Parameters to distinguish PC from LC.
(A) To distinguish PC from LC participants a machine learning algorithm was applied. The 10 most important parameters out of all 184 OLINK parameters and their respective significance are shown in the bar chart. (B) The three most important parameters from the machine learning algorithm - LAMP3 (Lysosome-associated membrane glycoprotein 3), KRT19 (Keratin 19), and CKAP4 (Cytoskeleton-associated protein 4) – are depicted as boxplots for the three groups PC, LC, and pmC. Boxplots display the median, first (Q1) and third quartiles (Q3). The y-axis shows NPX (Normalized Protein Expression) values on a log2 scale, indicating relative protein abundance. Statistical significance is indicated by asterisks (* p < 0.05; ** p < 0.01; *** p < 0.001).
Fig 5.
Relationship between diffusion capacity and OLINK proteins.

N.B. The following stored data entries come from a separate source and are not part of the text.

(** Once the manifest is read and the session fetched, what remains of the
    [try] block is the run of git commands and the write. *)
Lemma release_try_parsed env id c fields v data :
  manifest env = Parsed (JObject fields) ->
  lookup "version" fields = Some (JString v) ->
  session_get env = GetReturns data ->
  let newV := newVersion v in
  let tail :=
    (sh env GitConfigUserName ;;;
     sh env GitConfigUserEmail ;;;
     sh env GitAdd ;;;
     sh env (GitCommit (commitMessage data newV)) ;;;
     sh env (GitTag ("v" ++ newV)) ;;;
     sh env GitPush ;;;
     attempt (EWriteFile "package.json"
                (JObject (set_field "version" (JString newV) fields)))
             (writeFile_ok env)) c in
  release_try env id c =
  MkRun (final tail)
        (EReadFile "package.json" :: ESessionGet id :: effects tail)
        (value tail).
Proof.
  intros Hm Hv Hs newV tail. unfold release_try.
  rewrite bind_run with (1 := read_manifest_run env c Hm).
  rewrite bind_run with (1 := version_of_run fields c Hv).
  rewrite bind_run with (1 := get_session_run env id c Hs).
  reflexivity.
Qed.

Ltac run_git :=
  unfold sh; repeat rewrite bind_attempt; cbn [final effects value].

(** C5.  On a successful build with a manifest whose version is
    [major.minor.patch] in decimal (each below 2^53, where a double counts
    exactly), and a release none of whose steps fails, the new version is
    [major.minor.(patch+1)]: the handler tags [v] followed by it and writes
    the manifest back with that version and every other field as it was.
    In particular 1.2.3 becomes 1.2.4. *)
Theorem release_bumps_patch env ev c fields major minor patch data :
  type ev = "session.idle" ->
  exitCode (build env) = 0%Z ->
  manifest env = Parsed (JObject fields) ->
  lookup "version" fields =
    Some (JString (decimal major ++ "." ++ decimal minor ++ "." ++ decimal patch)) ->
  (major < MAX_SAFE)%N -> (minor < MAX_SAFE)%N -> (patch < MAX_SAFE)%N ->
  session_get env = GetReturns data ->
  (forall cmd, shell_ok env cmd = true) ->
  writeFile_ok env = true ->
  let next := decimal major ++ "." ++ decimal minor ++ "." ++ decimal (patch + 1) in
  let fields' := set_field "version" (JString next) fields in
  newVersion "1.2.3" = "1.2.4" /\
  effects (event env ev c) =
    [EShell PnpmBuild;
     EReadFile "package.json";
     ESessionGet (sessionID ev);
     EShell GitConfigUserName;
     EShell GitConfigUserEmail;
     EShell GitAdd;
     EShell (GitCommit (commitMessage data next));
     EShell (GitTag ("v" ++ next));
     EShell GitPush;
     EWriteFile "package.json" (JObject fields');
     ECall_updateAppStatus Active;
     EConsoleLog "CHANGE STATUS TO ACTIVE"] /\
  lookup "version" fields' = Some (JString next) /\
  (forall k, k <> "version" -> lookup k fields' = lookup k fields).
Proof.
  intros Hty Hex Hm Hv _ _ _ Hs Hsh Hw next fields'.
  split; [reflexivity | split; [ | split] ].
  - rewrite (@event_build_ok env ev c Hty Hex). cbn [effects].
    rewrite release_effects.
    rewrite (@release_try_parsed env (sessionID ev) c _ _ _ Hm Hv Hs).
    rewrite newVersion_decimal. fold next. fold fields'.
    run_git. rewrite !Hsh, Hw. reflexivity.
  - apply lookup_set_field_same.
  - intros k Hk. apply lookup_set_field_other. exact Hk.
Qed.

An analysis of clinical parameters, routine laboratory data, and OLINK proteins at timepoint T0 revealed a consistent relationship between reduced diffusion capacity and the upregulation of several OLINK proteins. (A) Heatmap of selected OLINK proteins grouped into three distinct clusters. The top annotation indicates the respective category of diffusing capacity of the lung for carbon monoxide (DLCO), which was measured as a percentage of the predicted value [25]. Patients were stratified into four DLCO groups: normal (>80%), mildly reduced (60–80%), moderately reduced (40–60%), and severely reduced (<40%) (B) Boxplots of OLINK proteins showing levels proportional to the severity of diffusion impairment: cluster of differentiation 83 (CD83); cytoskeleton-associated protein 4 (CKAP4); interleukin-10 receptor subunit beta (IL-10RB); interleukin-15 receptor subunit alpha (IL-15RA); integrin beta 6 (ITGB6); and transcription factor AP-1 (JUN). (C) Six linear regression plots with the according Pearson correlation coefficient illustrating the negative association between DLCO values and the expression levels of selected OLINK proteins from panel (B): CD83, CKAP4, IL-10RB, IL-15RA, ITGB6, and JUN. (D) Boxplots of additional OLINK proteins associated with reduced diffusion capacity: matrix metalloproteinase-1 (MMP-1); keratin 19 (KRT19); and colony stimulating factor 1 (CSF-1).